The first experiment: heterogeneous environments
The original experiment (Nature vol 394, pp 69-72, 1998) confirmed the crucial role of environmental heterogeneity in the maintenance of diversity. Bell explains, "Heterogeneity here means the number of different habitats that are available in a given environment - thus, a landscape with pools, marshes, woodland and open clearings would be more heterogeneous than a uniform forest or prairie." The scientists have been able to show that a homogeneous environment with few competitors for the habitat leads to a loss of diversity.
The second experiment: diversity and productivity
The second experiment was concerned with productivity (Nature vol. 406, pp 508-512, August 2000). Says Bell, "It is easy to appreciate that diversity will often be greater in more productive environments. After all, at low productivity there are few individuals and there must therefore be few species. A familiar example might be a pristine northern lake that becomes steadily more polluted. It would originally support a sparse community comprising only a few species of fish, crustaceans and plants. As it becomes enriched by nutrients such as phosphate or nitrate, its productivity will increase, and with it the diversity of the community. If too much nutrient is added, however, the result is a polluted, highly productive lake dominated by a few species.
By varying the concentration of nutrients in the culture medium, Bell and Raineys team were able to show that diversity does indeed peak at intermediate levels of productivity - but only in heterogeneous environments. "The key concept is that a type which is specialized to live in a particular habitat will be able to persist in the community only if the habitat is sufficiently extensive," states Professor Bell.

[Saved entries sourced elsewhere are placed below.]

Lemma Join_box s now key req ip resp s' : controller.Join kek s now key req ip = (Ok resp, s') ->
  exists n, List.find (fun x => bool_decide (store.n_ID x = identity.NodeIDFromPublic key)) (store.nodes (controller.st s')) = Some n
    /\ store.BoxKey n = controller.j_BoxKey req.
Proof.
  unfold controller.Join. destruct (_ || _); [done |]. intros (d & H & ->)%service.change_ok. cbn [controller.st store.nodes store.set_version].
  apply store.tx_bind_ok in H as (r & d1 & _ & H). apply store.tx_bind_ok in H as ([] & d2 & Hu%service.tx_ok & H).
  apply store.tx_bind_ok in H as (y & d3 & He%service.tx_ok & H). apply UpsertNode_row in Hu as (n & Hn & Hb).
  destruct (UpdateNodeEndpoints_row _ _ _ _ _ _ _ He Hn) as (n' & Hn' & Hb'). exists n'. split; [| by rewrite Hb', Hb].
  apply store.tx_bind_ok in H as (m & d4 & [-> _]%ops.attempt_member & H). destruct m as [m | e |]; [| | done].
  - case_bool_decide; [done |]. by injection H as _ <-.
  - destruct e; try done. apply store.tx_bind_ok in H as (status & d5 & Ha & [= <- <-]). by rewrite (admitNode_nodes _ _ _ _ _ _ _ _ Ha).
Qed.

The third experiment: diversity and disturbance
A similar theory was constructed to explain the effects of disturbance, the subject of the third experiment (Nature, December ?, 2000). According to Bell, "Mowing a lawn provides a familiar example of disturbance. If a lawn is mown only at long intervals, it will become dominated by a few species of grass able to crowd out and overshadow their neighbours. At the other extreme, of course, very frequent mowing will remove all species except those capable of tolerating the frequent loss of tissue, or able to grow without competitors at high light levels. Thus, maximal diversity should be associated with intermediate frequencies of mowing - the high diversity of plants in semi-natural grasslands grazed by sheep would be a good example of this."

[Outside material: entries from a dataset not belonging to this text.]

(* ===== verification/AdminInv.v ===== *)
(** What the terminal commands of the controller do: each is a run of operations
    of the service, so its invariant holds whatever is typed; a room is acted on
    only when the reference names it alone; and which member a reference names. *)
From stdpp Require Import base list gmap strings relations.
From Stdlib Require Import ZArith Lia.
From S2P Require Import Prelude GoStrings GoText Netip NetText Encoding Crypto Identity Pki Acl Store Controller ControllerNet.
From S2P Require Import ControllerInv ControllerMap ControllerOps Login LoginInv Oidc Server Panel ServerInv Admin.

Open Scope Z_scope.

Module admininv.
Import zptctl.

Section Runs.
Context `{CR : Crypto} `{A : Aead} `{J : pki.Json} `{AU : login.Auth} (kek : option bytes) (EqualFold : bytes -> bytes -> bool).

Notation run s s' := (rtc (service.step kek) s s').

Lemma in_room_run s now f cmd : (forall v, run s (cmd v).2) -> run s (in_room kek EqualFold s now f cmd).2.
Proof. intros H. unfold in_room. destruct (room kek EqualFold s now (f_room f)); [apply H | apply rtc_refl | apply rtc_refl]. Qed.
Lemma in_member_run s now f cmd : (forall v m, run s (cmd v m).2) -> run s (in_member kek EqualFold s now f cmd).2.
Proof. intros H. apply in_room_run. intros v. cbv beta. destruct (member v (f_member f)); [apply H | apply rtc_refl | apply rtc_refl]. Qed.

Lemma room_set_run s now f : run s (room_set kek EqualFold s now f).2.
Proof.
  apply in_room_run. intros v. cbv beta zeta. destruct (controller.UpdateRoom _ _ _ _ _ _ _ _) as [r s1] eqn:Hu.
  assert (run s s1) as H by (replace s1 with (r, s1).2 by done; rewrite <- Hu; apply rtc_once, service.s_update).
  destruct r; [| exact H | exact H]. case_bool_decide; [exact H |]. destruct (_ && _); [exact H |].
  etrans; [exact H |]. apply rtc_once, service.s_dht.
Qed.

Lemma perform_run s now x f c : service.rnd_ok kek (a_room x) -> run s (perform kek EqualFold s now x f c).2.
Proof.
  intros Hx. destruct c; cbn [perform].
  - unfold room_create. destruct (UserByLogin _ _) as [u | |]; [| apply rtc_refl | apply rtc_refl].
    destruct (controller.CreateRoom _ _ _ _ _ _ _ _) as [r s1] eqn:Hc. replace s1 with (r, s1).2 by done. rewrite <- Hc. by apply rtc_once, service.s_create.
  - apply rtc_refl.
  - apply in_room_run. intros v. apply rtc_refl.
  - apply room_set_run.
  - apply in_room_run. intros v. apply rtc_once, service.s_dns.
  - apply in_room_run. intros v. apply rtc_once, service.s_delete.
  - apply in_room_run. intros v. apply rtc_refl.
  - apply in_member_run. intros v m. apply rtc_once, service.s_action.
  - apply in_member_run. intros v m. apply rtc_once, service.s_member.
  - apply in_room_run. intros v. cbv beta. case_bool_decide; [apply rtc_refl |].
    destruct (controller.CreateInvite _ _ _ _ _ _ _ _ _ _ _) as [r s1] eqn:Hc. replace s1 with (r, s1).2 by done. rewrite <- Hc. apply rtc_once, service.s_invite.
  - apply in_room_run. intros v. apply rtc_refl.
  - apply in_room_run. intros v. apply rtc_once, service.s_revoke.
  - apply in_member_run. intros v m. cbv beta. destruct (if bool_decide _ then _ else _); [apply rtc_once, service.s_exit | apply rtc_refl | apply rtc_refl].
  - apply in_room_run. intros v. cbv beta. destruct (f_json f); apply rtc_refl.
  - apply in_room_run. intros v. cbv beta. destruct (f_file f) as [| [t |]]; [apply rtc_once, service.s_acl | apply rtc_once, service.s_acl | apply rtc_refl].
  - apply in_room_run. intros v. apply rtc_refl.
  - apply serverinv.CreateUser_run.
  - apply rtc_refl.
  - unfold user_delete. destruct (UserByLogin _ _); [apply serverinv.DeleteUser_run | apply rtc_refl | apply rtc_refl].
  - apply serverinv.BindOIDCEmail_run.
  - apply serverinv.ResetTOTP_run.
  - apply serverinv.SetPassword_run.
  - apply rtc_refl.
Qed.

Lemma command_run s now x sub action out ok f : service.rnd_ok kek (a_room x) -> run s (zptctl.run kek EqualFold s now x sub action out ok f).2.
Proof.
  intros Hx. unfold zptctl.run. case_bool_decide; [apply serverinv.CreateUser_run |]. case_bool_decide; [apply serverinv.SetPassword_run |].
  case_bool_decide; [case_bool_decide; [apply rtc_refl | apply rtc_once, service.s_backup] |].
  unfold runAdmin. destruct (command_of _ _); [by apply perform_run | apply rtc_refl].
Qed.

Lemma run_inv `{AL : !AeadLaws A} s s' : run s s' -> service.inv kek (controller.st s) -> service.inv kek (controller.st s').
Proof. induction 1 as [s | s s1 s2 H _ IH]; [done |]. intros Hs. apply IH. by eapply service.step_inv. Qed.

(** ** The server and the terminal on one database

    A command opens the database with a service of its own while the server runs;
    the server's service finds the changed tables. A command is one step here: its
    transactions are not interleaved with those of a request. *)
Context `{P : oidc.Provider} `{W : server.Web}.
Definition reopened (h : server.Server) (d : store.db) : server.Server :=
  let s := server.svc h in
  server.with_svc h (controller.MkService d (controller.hub_ s) (controller.maxRooms s) (controller.maxMembers s) (controller.paths s)).
Inductive acts (h : server.Server) : server.Server -> Prop :=
  | by_request now x r : service.rnd_ok kek (server.x_room x) -> acts h (panel.serve kek EqualFold h now x r).2
  | by_terminal now x sub action out ok f : service.rnd_ok kek (a_room x) ->
      acts h (reopened h (controller.st (zptctl.run kek EqualFold (controller.NewService (controller.st (server.svc h))) now x sub action out ok f).2)).

(** C7: whatever requests come and whatever commands are typed meanwhile, in
    whatever order, the controller's database keeps its invariant: the schema,
    disjoint subnets, keys that open, usable addresses, valid routes. *)
Theorem controller_invariant `{AL : !AeadLaws A} h h' : service.inv kek (controller.st (server.svc h)) -> rtc acts h h' ->
  service.inv kek (controller.st (server.svc h')).
Proof.
  intros Hi Hs. induction Hs as [h | h h1 h2 H _ IH]; [done |]. apply IH. destruct H as [now x r Hx | now x sub action out ok f Hx].
  - eapply run_inv; [by apply serverinv.serve_run | done].
  - pose proof (command_run (controller.NewService (controller.st (server.svc h))) now x sub action out ok f Hx) as Hr.
    exact (run_inv _ _ Hr Hi).
Qed.

(** ** Which room a reference names *)

Lemma filter_every {X} (p : X -> bool) l : (forall x, p x = true) -> List.filter p l = l.
Proof. intros H. induction l as [| x l IH]; cbn; [done |]. by rewrite H, IH. Qed.

Lemma open_rooms_ok l rs : store.open_rooms kek l = Ok rs -> Forall2 (fun r0 r => store.r_ID r0 = store.r_ID r /\ store.r_Name r0 = store.r_Name r) l rs.
Proof.
  revert rs. induction l as [| r0 l IH]; intros rs; cbn [store.open_rooms].
  - intros [= <-]. constructor.
  - intros (r & H & (rs' & H' & [= <-])%bind_ok)%bind_ok. apply service.openRoom_ok in H as (x & k & _ & _ & ->). constructor; [done | by apply IH].
Qed.

Lemma Rooms_ok s rs : controller.Rooms kek s cliAdmin = Ok rs ->
  exists l, l ≡ₚ store.rooms (controller.st s) /\ Forall2 (fun r0 r => store.r_ID r0 = store.r_ID r /\ store.r_Name r0 = store.r_Name r) l rs.
Proof.
  unfold controller.Rooms, controller.Read. destruct (controller.tx _ _) as [[rs' d] | |] eqn:E; [| done | done]. intros [= <-].
  apply service.tx_ok in E. unfold store.ListRooms in E. apply bind_ok in E as (rs0 & H & [= <- <-]). eexists. split; [| by apply open_rooms_ok].
  rewrite store.order_by_perm. rewrite filter_every; [done | by intros].
Qed.

Lemma Room_ok s now id v : controller.Room kek s now cliAdmin id = Ok v -> store.r_ID (controller.v_Room v) = id
  /\ controller.v_Members v = netmap.query_result (netmap.of_room id) (controller.st s).
Proof.
  unfold controller.Room, controller.Read. intros H.
  match type of H with _ <$> ?m = _ => destruct m as [[v' d] | |] eqn:E end; [| done | done]. injection H as <-.
  apply store.tx_bind_ok in E as (r & d1 & (-> & _ & r0 & _ & Hid & Ho)%service.roomFor_ok & E).
  apply store.tx_bind_ok in E as (pub & d2 & [_ ->]%service.lift_ok & E). apply store.tx_bind_ok in E as (ms & d3 & [= <- <-]%service.tx_ok & E).
  apply store.tx_bind_ok in E as (invs & d4 & [= <- <-]%service.tx_ok & [= <- _]). split; [| done].
  apply service.openRoom_ok in Ho as (x & k & _ & _ & ->). exact Hid.
Qed.

(** a command acts on a room only when the reference, an ID or a name, names
    that room of the database and no other. *)
Theorem room_named s now ref v : room kek EqualFold s now ref = Ok v ->
  exists r, r ∈ store.rooms (controller.st s) /\ store.r_ID r = store.r_ID (controller.v_Room v) /\ matches EqualFold ref r = true
    /\ forall r', r' ∈ store.rooms (controller.st s) -> matches EqualFold ref r' = true -> r' = r.
Proof.
  unfold room. destruct (bool_decide _); [done |]. intros (rs & Hrs & H)%bind_ok.
  destruct (controller.Rooms kek s cliAdmin) as [rs' | |] eqn:Hr; [| done | done]. injection Hrs as ->.
  destruct (Rooms_ok s rs Hr) as (l & Hl & Hf). clear Hr.
  assert (Forall2 (fun r0 r => store.r_ID r0 = store.r_ID r) (List.filter (matches EqualFold ref) l) (List.filter (matches EqualFold ref) rs)) as Hm.
  { clear Hl H. induction Hf as [| r0 r l rs [Hi Hn] Hf IH]; [constructor |]. cbn [List.filter].
    replace (matches EqualFold ref r) with (matches EqualFold ref r0) by (unfold matches; by rewrite Hi, Hn).
    destruct (matches EqualFold ref r0); [by constructor | done]. }
  destruct (List.filter (matches EqualFold ref) rs) as [| r [|]] eqn:Hfr; [done | | done].
  destruct (controller.Room _ _ _ _ _) as [v' | |] eqn:Hv; [| done | done]. injection H as ->. apply Room_ok in Hv as [Hv _].
  apply Forall2_cons_inv_r in Hm as (r0 & l' & Hid & ->%Forall2_nil_inv_r & Hfl). exists r0.
  assert (forall r', r' ∈ store.rooms (controller.st s) -> matches EqualFold ref r' = true -> r' = r0) as Hu.
  { intros r' Hin Hmr. rewrite <- Hl in Hin. apply list_elem_of_singleton. rewrite <- Hfl. by apply store.elem_of_Filter. }
  assert (r0 ∈ List.filter (matches EqualFold ref) l) as Hin by (rewrite Hfl; by apply list_elem_of_singleton).
  apply store.elem_of_Filter in Hin as [Hin Hmr]. rewrite Hl in Hin. rewrite Hid, Hv. done.
Qed.

(** ** Which member a reference names *)

(** the member a reference names: the first, in the order of the addresses'
    texts, that has it for its name or its node's ID. *)
Theorem member_first s now id v ref m : controller.Room kek s now cliAdmin id = Ok v ->
  member v ref = Ok m <-> ref <> [] /\ exists l l', netmap.query_result (netmap.of_room id) (controller.st s) = l ++ m :: l'
    /\ is_member ref m = true /\ Forall (fun x => is_member ref x = false) l.
Proof.
  intros Hv. apply Room_ok in Hv as [_ <-]. unfold member. case_bool_decide as Hr; [split; [done | by intros []] |].
  generalize (controller.v_Members v). intros ms. split.
  - intros H. split; [done |]. induction ms as [| x ms IH]; [done |]. cbn [List.find] in H. destruct (is_member ref x) eqn:Hx.
    + injection H as ->. by exists [], ms.
    + destruct (IH H) as (l & l' & -> & Hm & Hl). exists (x :: l), l'. split; [done |]. split; [done |]. by constructor.
  - intros (_ & l & l' & -> & Hm & Hl). induction Hl as [| x l Hx Hl IH]; cbn [app List.find]; [by rewrite Hm | by rewrite Hx].
Qed.

(** a node's ID names that node's membership, as long as no member of the room
    has taken the ID for its name. *)
Theorem member_by_id s now id v row : store.wf (controller.st s) -> controller.Room kek s now cliAdmin id = Ok v ->
  row ∈ store.members (controller.st s) -> store.m_RoomID row = id -> store.m_NodeID row <> [] ->
  Forall (fun r => store.m_RoomID r = id -> store.m_Name r <> store.m_NodeID row) (store.members (controller.st s)) ->
  exists m, member v (store.m_NodeID row) = Ok m /\ store.m_row m = row.
Proof.
  intros Hw Hv Hin Hid Hne Hno. pose proof (Room_ok _ _ _ _ Hv) as [_ Hms]. unfold member. rewrite bool_decide_eq_false_2 by done.
  destruct (List.find (is_member (store.m_NodeID row)) (controller.v_Members v)) as [m |] eqn:Hf.
  - exists m. split; [done |]. apply store.find_spec in Hf as [Hm Hmm]. rewrite Hms in Hm. apply netmap.query_in in Hm as (Hmi & Hmr & _).
    unfold netmap.of_room in Hmr. apply bool_decide_eq_true in Hmr. unfold is_member in Hmm. apply orb_true_iff in Hmm as [Hmm | Hmm]; apply bool_decide_eq_true in Hmm.
    + rewrite Forall_forall in Hno. by destruct (Hno _ Hmi Hmr).
    + apply (store.key_inj _ _ _ _ (store.w_members _ Hw) Hmi Hin). by rewrite Hmr, Hmm, Hid.
  - exfalso. destruct (netmap.query_row (netmap.of_room id) (controller.st s) row Hw Hin) as (m & Hm & Hmr);
      [unfold netmap.of_room; by apply bool_decide_eq_true |].
    rewrite <- Hms in Hm. apply list_elem_of_In in Hm. pose proof (find_none _ _ Hf m Hm) as Hn. unfold is_member in Hn.
    rewrite Hmr, (bool_decide_eq_true_2 (store.m_NodeID row = _)), orb_true_r in Hn by done. done.
Qed.
End Runs.
End admininv.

"Our experiment confirmed that diversity is maximal at intermediate rates of disturbance - but, again, only in heterogeneous environments. The principle is directly analogous to that governing the effect of productivity: if one habitat is much more productive than another, the type that is best adapted to that habitat will swamp the community and cause the elimination of the type specialized to the less productive habitat. The only difference is that in this case the habitats are represented by the state of the culture medium at different times.
Conclusion
Bell describes the laboratory systems as unimpressive to look at -"small glass tubes filled with a cloudy liquid." In creating such simple microcosms, validating them in the laboratory and then comparing them with nature observed in the field, the Bell-Rainey team is, however, building a solid foundation for understanding the much larger and richer canvas of biodiversity in natural communities.